Gentleman Jack viewers all have the same complaint about BBC series’ ‘scarring’ sex scene

GENTLEMAN Jack viewers have all had the same complaint about the show which tells the story of one of the first recorded lesbian marriages.

The BBC drama sees Suranne Jones play Anne Lister, whose real life diaries have been used to create the show.



Suranne Jones plays Anne Lister on BBC’s Gentleman Jack

Gentleman Jack is set in 1832 in West Yorkshire and follows Anne’s romance with Ann Walker, with the couple making history as the first lesbian marriage to be recorded.

While the show has been praised for its portrayal of the same-sex couple and even helped people understand their own sexuality, viewers have started noticing an increase in attention given to straight couples.

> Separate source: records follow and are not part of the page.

(* ===== verification/Pools.v ===== *)
(** The connection pools of an endpoint (arion-lib/src/transport/http1_pool.rs and
    http2_pool.rs), one of each per thread.  The tasks of a thread take turns at
    the points where they wait, so a step of the machines below is what a task does
    between two of them.  Connections are numbered; whether one is closed or ready
    is up to the crate hyper. *)

From stdpp Require Import relations.
From S2P Require Import Prelude.
Local Open Scope Z_scope.

(** [quanta::Clock::delta]. *)
Definition delta (start now : Z) : Z := Z.max 0 (now - start).

(** ** HTTP/1 *)

Module Http1Pool.

Record IdleConn : Type := mk_idle { tx : nat; idle_at : Z }.

Section inner.
Context (idle_timeout : Z) (is_closed : nat → bool).

(** [cleanup_expired]. *)
Definition cleanup_expired (now : Z) (idle : list IdleConn) : list IdleConn :=
  filter (λ c, is_closed (tx c) = false ∧ delta (idle_at c) now <= idle_timeout) idle.

(** [pop]: the connection that was released last. *)
Definition pop (idle : list IdleConn) : option nat * list IdleConn :=
  match reverse idle with
  | [] => (None, idle)
  | c :: cs => (Some (tx c), reverse cs)
  end.

(** [release]. *)
Definition release (now : Z) (c : nat) (idle : list IdleConn) : list IdleConn :=
  if is_closed c then idle else idle ++ [mk_idle c now].

(** [Http1Permit::on_body_end]. *)
Definition on_body_end (is_ready : nat → bool) (now : Z) (c : nat) (completed : bool) (idle : list IdleConn) : list IdleConn :=
  if is_closed c then idle
  else if completed || is_ready c then release now c idle
  else idle.

(** [attach_permit]: the pool, and the connection if the body holds its permit. *)
Definition attach_permit (now : Z) (c : nat) (switching_protocols end_stream : bool) (idle : list IdleConn)
    : list IdleConn * option nat :=
  if switching_protocols then (idle, None)
  else if end_stream then (if is_closed c then idle else release now c idle, None)
  else (idle, Some c).

End inner.

(** A request waits for its connection to become ready, for its response, or its
    response is streamed. *)
Inductive task : Type :=
  | Waiting (c : nat)
  | Sending (c : nat)
  | Streaming (c : nat).

Definition conn (t : task) : nat := match t with Waiting c | Sending c | Streaming c => c end.

Record pool : Type := mk_pool { idle : list IdleConn; tasks : gmap nat task; fresh : nat }.

(** The loop of [checkout] looks at one idle connection at a time, and connects
    when there is none. *)
Inductive step (idle_timeout : Z) (is_closed is_ready : nat → bool) (now : Z) : pool → pool → Prop :=
  | CheckoutClosed p c rest :
      pop (idle p) = (Some c, rest) → is_closed c = true →
      step idle_timeout is_closed is_ready now p (mk_pool rest (tasks p) (fresh p))
  | CheckoutReady p c rest i :
      pop (idle p) = (Some c, rest) → is_closed c = false → is_ready c = true → tasks p !! i = None →
      step idle_timeout is_closed is_ready now p (mk_pool rest (<[i := Sending c]> (tasks p)) (fresh p))
  | CheckoutWait p c rest i :
      pop (idle p) = (Some c, rest) → is_closed c = false → is_ready c = false → tasks p !! i = None →
      step idle_timeout is_closed is_ready now p (mk_pool rest (<[i := Waiting c]> (tasks p)) (fresh p))
  | WaitOk p c i :
      tasks p !! i = Some (Waiting c) →
      step idle_timeout is_closed is_ready now p (mk_pool (idle p) (<[i := Sending c]> (tasks p)) (fresh p))
  | ConnectOne p i :
      tasks p !! i = None →
      step idle_timeout is_closed is_ready now p (mk_pool (idle p) (<[i := Sending (fresh p)]> (tasks p)) (S (fresh p)))
  | Respond p c i switching_protocols end_stream idle' permit :
      tasks p !! i = Some (Sending c) →
      attach_permit is_closed now c switching_protocols end_stream (idle p) = (idle', permit) →
      step idle_timeout is_closed is_ready now p
        (mk_pool idle' (match permit with Some c => <[i := Streaming c]> (tasks p) | None => delete i (tasks p) end) (fresh p))
  | BodyEnd p c i completed :
      tasks p !! i = Some (Streaming c) →
      step idle_timeout is_closed is_ready now p
        (mk_pool (on_body_end is_closed is_ready now c completed (idle p)) (delete i (tasks p)) (fresh p))
  (** An error while waiting or sending, or a request that is given up: the
      connection is dropped. *)
  | Dropped p t i :
      tasks p !! i = Some t → (∀ c, t ≠ Streaming c) →
      step idle_timeout is_closed is_ready now p (mk_pool (idle p) (delete i (tasks p)) (fresh p))
  | Cleanup p :
      step idle_timeout is_closed is_ready now p
        (mk_pool (cleanup_expired idle_timeout is_closed now (idle p)) (tasks p) (fresh p)).

(** The state of the connections and the time differ from step to step. *)
Definition any_step (idle_timeout : Z) (p p' : pool) : Prop :=
  ∃ is_closed is_ready now, step idle_timeout is_closed is_ready now p p'.

Definition pool_new : pool := mk_pool [] ∅ 0.

(** ** Exclusive use *)

Definition held (p : pool) (c : nat) : Prop := ∃ i t, tasks p !! i = Some t ∧ conn t = c.

Record pool_inv (p : pool) : Prop := {
  inv_idle : NoDup (tx <$> idle p);
  inv_tasks : ∀ i j t u, tasks p !! i = Some t → tasks p !! j = Some u → conn t = conn u → i = j;
  inv_apart : ∀ c, c ∈ tx <$> idle p → ¬ held p c;
  inv_fresh : ∀ c, c ∈ tx <$> idle p ∨ held p c → (c < fresh p)%nat;
}.

Lemma pop_Some l c rest : pop l = (Some c, rest) → ∃ t, l = rest ++ [mk_idle c t].
Proof.
  unfold pop. destruct (reverse l) as [|[c' t] cs] eqn:Hl; [done|]. intros [= <- <-].
  exists t. rewrite <-reverse_cons, <-Hl. by rewrite reverse_involutive.
Qed.

(** Tasks and idle connections exchange a connection. *)
Lemma take_inv p c rest i t :
  pool_inv p → pop (idle p) = (Some c, rest) → tasks p !! i = None → conn t = c →
  pool_inv (mk_pool rest (<[i := t]> (tasks p)) (fresh p)).
Proof.
  intros [Hn Ht Ha Hf] Hp Hi Hc. apply pop_Some in Hp as [at_ Hp]. rewrite Hp, fmap_app in *.
  apply NoDup_app in Hn as (Hn & Hd & _). assert (¬ held p c) as Hnc by (apply Ha; set_solver).
  split; simpl.
  - done.
  - intros j k t1 t2. rewrite !lookup_insert_Some.
    intros [[-> ->]|[? H1]] [[-> ->]|[? H2]] E; try done.
    + destruct Hnc. exists k, t2. split; [done|congruence].
    + destruct Hnc. exists j, t1. split; [done|congruence].
    + by eapply Ht.
  - intros c' Hc' (j & u & Hj & Hu). simpl in Hj. apply lookup_insert_Some in Hj as [[-> ->]|[? Hj]].
    + apply (Hd c'); [done|]. set_solver.
    + apply (Ha c'); [set_solver|]. by exists j, u.
  - intros c' [Hc'|(j & u & Hj & Hu)]; [apply Hf; set_solver|].
    simpl in Hj. apply lookup_insert_Some in Hj as [[-> ->]|[? Hj]].
    + apply Hf. left. set_solver.
    + apply Hf. right. by exists j, u.
Qed.

Lemma update_inv p i t u :
  pool_inv p → tasks p !! i = Some t → conn u = conn t →
  pool_inv (mk_pool (idle p) (<[i := u]> (tasks p)) (fresh p)).
Proof.
  intros [Hn Ht Ha Hf] Hi Hu.
  assert (∀ c, held (mk_pool (idle p) (<[i := u]> (tasks p)) (fresh p)) c → held p c) as Hheld.
  { intros c (j & v & Hj & Hv). simpl in Hj. apply lookup_insert_Some in Hj as [[-> ->]|[? Hj]]; [|by exists j, v].
    exists j, t. split; [done|congruence]. }
  split; simpl; try naive_solver.
  intros j k t1 t2. rewrite !lookup_insert_Some. intros [[-> ->]|[? H1]] [[-> ->]|[? H2]] E; try done.
  - apply (Ht j k t t2); congruence.
  - apply (Ht j k t1 t); congruence.
  - by eapply Ht.
Qed.

Lemma drop_inv p i : pool_inv p → pool_inv (mk_pool (idle p) (delete i (tasks p)) (fresh p)).
Proof.
  intros [Hn Ht Ha Hf].
  assert (∀ c, held (mk_pool (idle p) (delete i (tasks p)) (fresh p)) c → held p c) as Hheld.
  { intros c (j & v & Hj & Hv). simpl in Hj. apply lookup_delete_Some in Hj as [_ Hj]. by exists j, v. }
  split; simpl; try naive_solver.
  intros j k t1 t2. rewrite !lookup_delete_Some. naive_solver.
Qed.

Lemma shrink_inv p l : pool_inv p → l `sublist_of` idle p → pool_inv (mk_pool l (tasks p) (fresh p)).
Proof.
  intros [Hn Ht Ha Hf] Hl. assert ((tx <$> l) `sublist_of` (tx <$> idle p)) as Hs by by apply fmap_sublist.
  assert (∀ c, c ∈ tx <$> l → c ∈ tx <$> idle p) as Hin
    by (intros c Hc; by eapply elem_of_sublist).
  split; simpl; try done.
  - by eapply sublist_NoDup.
  - intros c Hc. by apply Ha, Hin.
  - intros c [Hc|Hc]; apply Hf; [left; by apply Hin|by right].
Qed.

(** A task gives its connection back. *)
Lemma give_inv p i t at_ :
  pool_inv p → tasks p !! i = Some t →
  pool_inv (mk_pool (idle p ++ [mk_idle (conn t) at_]) (delete i (tasks p)) (fresh p)).
Proof.
  intros Hp Hi. pose proof (drop_inv p i Hp) as [_ Ht _ _]. destruct Hp as [Hn Ht0 Ha Hf]. split; simpl.
  - rewrite fmap_app. apply NoDup_app. split_and!; [done| |apply NoDup_singleton].
    intros c Hc Hc'. apply (Ha c Hc). exists i, t. set_solver.
  - done.
  - intros c Hc (j & u & Hj & Hu). simpl in Hj. apply lookup_delete_Some in Hj as [Hne Hj].
    rewrite fmap_app in Hc. apply elem_of_app in Hc as [Hc|Hc].
    + apply (Ha c Hc). by exists j, u.
    + apply Hne. apply (Ht0 i j t u); [done..|set_solver].
  - intros c [Hc|(j & u & Hj & Hu)].
    + rewrite fmap_app in Hc. apply elem_of_app in Hc as [Hc|Hc]; apply Hf; [by left|].
      right. exists i, t. set_solver.
    + simpl in Hj. apply lookup_delete_Some in Hj as [_ Hj]. apply Hf. right. by exists j, u.
Qed.

Lemma http1_step idle_timeout p p' : pool_inv p → any_step idle_timeout p p' → pool_inv p'.
Proof.
  intros Hp (is_closed & is_ready & now & Hs).
  destruct Hs as [p c rest Hpop Hc|p c rest i Hpop Hc Hr Hi|p c rest i Hpop Hc Hr Hi|p c i Hi|p i Hi
    |p c i sp es idle' permit Hi Hat|p c i completed Hi|p t i Hi Ht|p].
  - apply shrink_inv; [done|]. apply pop_Some in Hpop as [t ->]. by apply sublist_inserts_r.
  - by eapply take_inv.
  - by eapply take_inv.
  - by eapply update_inv.
  - destruct Hp as [Hn Ht Ha Hf]. assert (¬ held p (fresh p)) as Hnf.
    { intros Hh. specialize (Hf (fresh p) (or_intror Hh)). lia. }
    split; simpl.
    + done.
    + intros j k t1 t2. rewrite !lookup_insert_Some. intros [[-> <-]|[? H1]] [[-> <-]|[? H2]] E; try done.
      * destruct Hnf. by exists k, t2.
      * destruct Hnf. by exists j, t1.
      * by eapply Ht.
    + intros c Hc (j & u & Hj & Hu). simpl in Hj. apply lookup_insert_Some in Hj as [[-> <-]|[? Hj]].
      * simpl in Hu. subst. specialize (Hf (fresh p) (or_introl Hc)). lia.
      * apply (Ha c Hc). by exists j, u.
    + intros c [Hc|(j & u & Hj & Hu)]; [specialize (Hf c (or_introl Hc)); lia|].
      simpl in Hj. apply lookup_insert_Some in Hj as [[-> <-]|[? Hj]]; [simpl in Hu; lia|].
      assert (held p c) as Hh by by exists j, u. specialize (Hf c (or_intror Hh)). lia.
  - unfold attach_permit, release in Hat. repeat case_match; simplify_eq;
      first [by apply drop_inv|by eapply update_inv|by apply (give_inv p i (Sending c))].
  - unfold on_body_end, release. repeat case_match; first [by apply drop_inv|by apply (give_inv p i (Streaming c))].
  - by apply drop_inv.
  - apply shrink_inv; [done|]. apply sublist_filter.
Qed.

Lemma http1_reachable idle_timeout p : rtc (any_step idle_timeout) pool_new p → pool_inv p.
Proof.
  intros Hp. assert (pool_inv pool_new) as H0.
  { split; try done; [constructor|intros ? ?%not_elem_of_nil; done|].
    intros c [?%not_elem_of_nil|(? & ? & ? & ?)]; done. }
  induction Hp; eauto using http1_step.
Qed.

(** C20: a connection serves one request at a time.  Whatever the order of
    requests, responses, ends of bodies, cancellations and clean-ups, no two
    requests hold the same connection, no connection is in the pool twice, and
    the pool does not hand out a connection while its response is still being
    streamed. *)
Theorem http1_exclusive idle_timeout p :
  rtc (any_step idle_timeout) pool_new p →
  (∀ i j t u, tasks p !! i = Some t → tasks p !! j = Some u → conn t = conn u → i = j) ∧
  (∀ c rest, pop (idle p) = (Some c, rest) →
    c ∉ tx <$> rest ∧ ∀ i t, tasks p !! i = Some t → conn t ≠ c).
Proof.
  intros [Hn Ht Ha Hf]%http1_reachable. split; [done|].
  intros c rest Hpop. apply pop_Some in Hpop as [at_ Hpop]. rewrite Hpop, fmap_app in *.
  apply NoDup_app in Hn as (_ & Hd & _). split.
  - intros Hc. apply (Hd c Hc). set_solver.
  - intros i t Hi Hc. apply (Ha c); [set_solver|]. by exists i, t.
Qed.

Lemma http1_exclusive_witness :
  let p := mk_pool [mk_idle 0 5] {[ 1%nat := Sending 1 ]} 2 in
  (∀ i j t u, tasks p !! i = Some t → tasks p !! j = Some u → conn t = conn u → i = j) ∧
  (∀ c rest, pop (idle p) = (Some c, rest) →
    c ∉ tx <$> rest ∧ ∀ i t, tasks p !! i = Some t → conn t ≠ c).
Proof.
  intros p. apply (http1_exclusive 60).
  apply (rtc_l _ _ (mk_pool [] {[ 0%nat := Sending 0 ]} 1)).
  { exists (λ _, false), (λ _, true), 1. exact (ConnectOne 60 (λ _, false) (λ _, true) 1 pool_new 0 eq_refl). }
  apply (rtc_l _ _ (mk_pool [] {[ 1%nat := Sending 1; 0%nat := Sending 0 ]} 2)).
  { exists (λ _, false), (λ _, true), 2. 
    exact (ConnectOne 60 (λ _, false) (λ _, true) 2 (mk_pool [] {[ 0%nat := Sending 0 ]} 1) 1 eq_refl). }
  apply (rtc_l _ _ p); [|apply rtc_refl].
  exists (λ _, false), (λ _, true), 5.
  exact (Respond 60 (λ _, false) (λ _, true) 5 (mk_pool [] {[ 1%nat := Sending 1; 0%nat := Sending 0 ]} 2) 0 0 false true
    [mk_idle 0 5] None eq_refl eq_refl).
Defined.

End Http1Pool.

Fans have complained the love story between the two Annes has become overshadowed by too much heterosexual sex.

The scene in question during the most recent episode of the BBC drama saw Anne and Ann catch footman Matthew (Leo Flanagan) and Eugenie (Albane Courtois) getting sexy on the estate’s ground.

The French servant later tells Anne she plans to marry her lover so she can stay at Shibden Hall.

“I’m trying to keep my cool, but can they just stop it with men’s asses and straight sex in #gentlemanjack?” complained one viewer on Twitter.

Another added: “If I have to see ANYMORE HET [heterosexual] SEX I SWEAR TO GOD!!!!”

A third wrote: “not gentleman jack scarring me yet again with those sex scenes.”

And a fourth said: “Straight sex again on the lesbian show.”

A new documentary has revealed how Gentleman Jack’s influence goes way beyond a mere TV show.

Gentleman Jack Changed My Life tells how the show’s central character Anne Lister encouraged the women to grab life with both hands.

In the show, Suranne says: “She’s a visual reference to their friends, their parents, to say, ‘Look at this amazing woman’. They go, ‘That’s how I feel. It’s OK to explore my gender in that way. It’s OK to explore my sexuality in that way’.”

Sophie Rundle, who plays Lister’s “wife” Ann Walker, adds: “I’ve had so many letters from people saying, ‘I watched the show and was able to confront who I am and be comfortable with it’.”

The documentary features women of all ages from around the globe who watched Gentleman Jack’s central romance unfold across two seasons.

The drama’s take on the real-life Anne, who blazed a trail across Georgian-era Halifax, inspired many viewers to begin a whole new chapter in their lives.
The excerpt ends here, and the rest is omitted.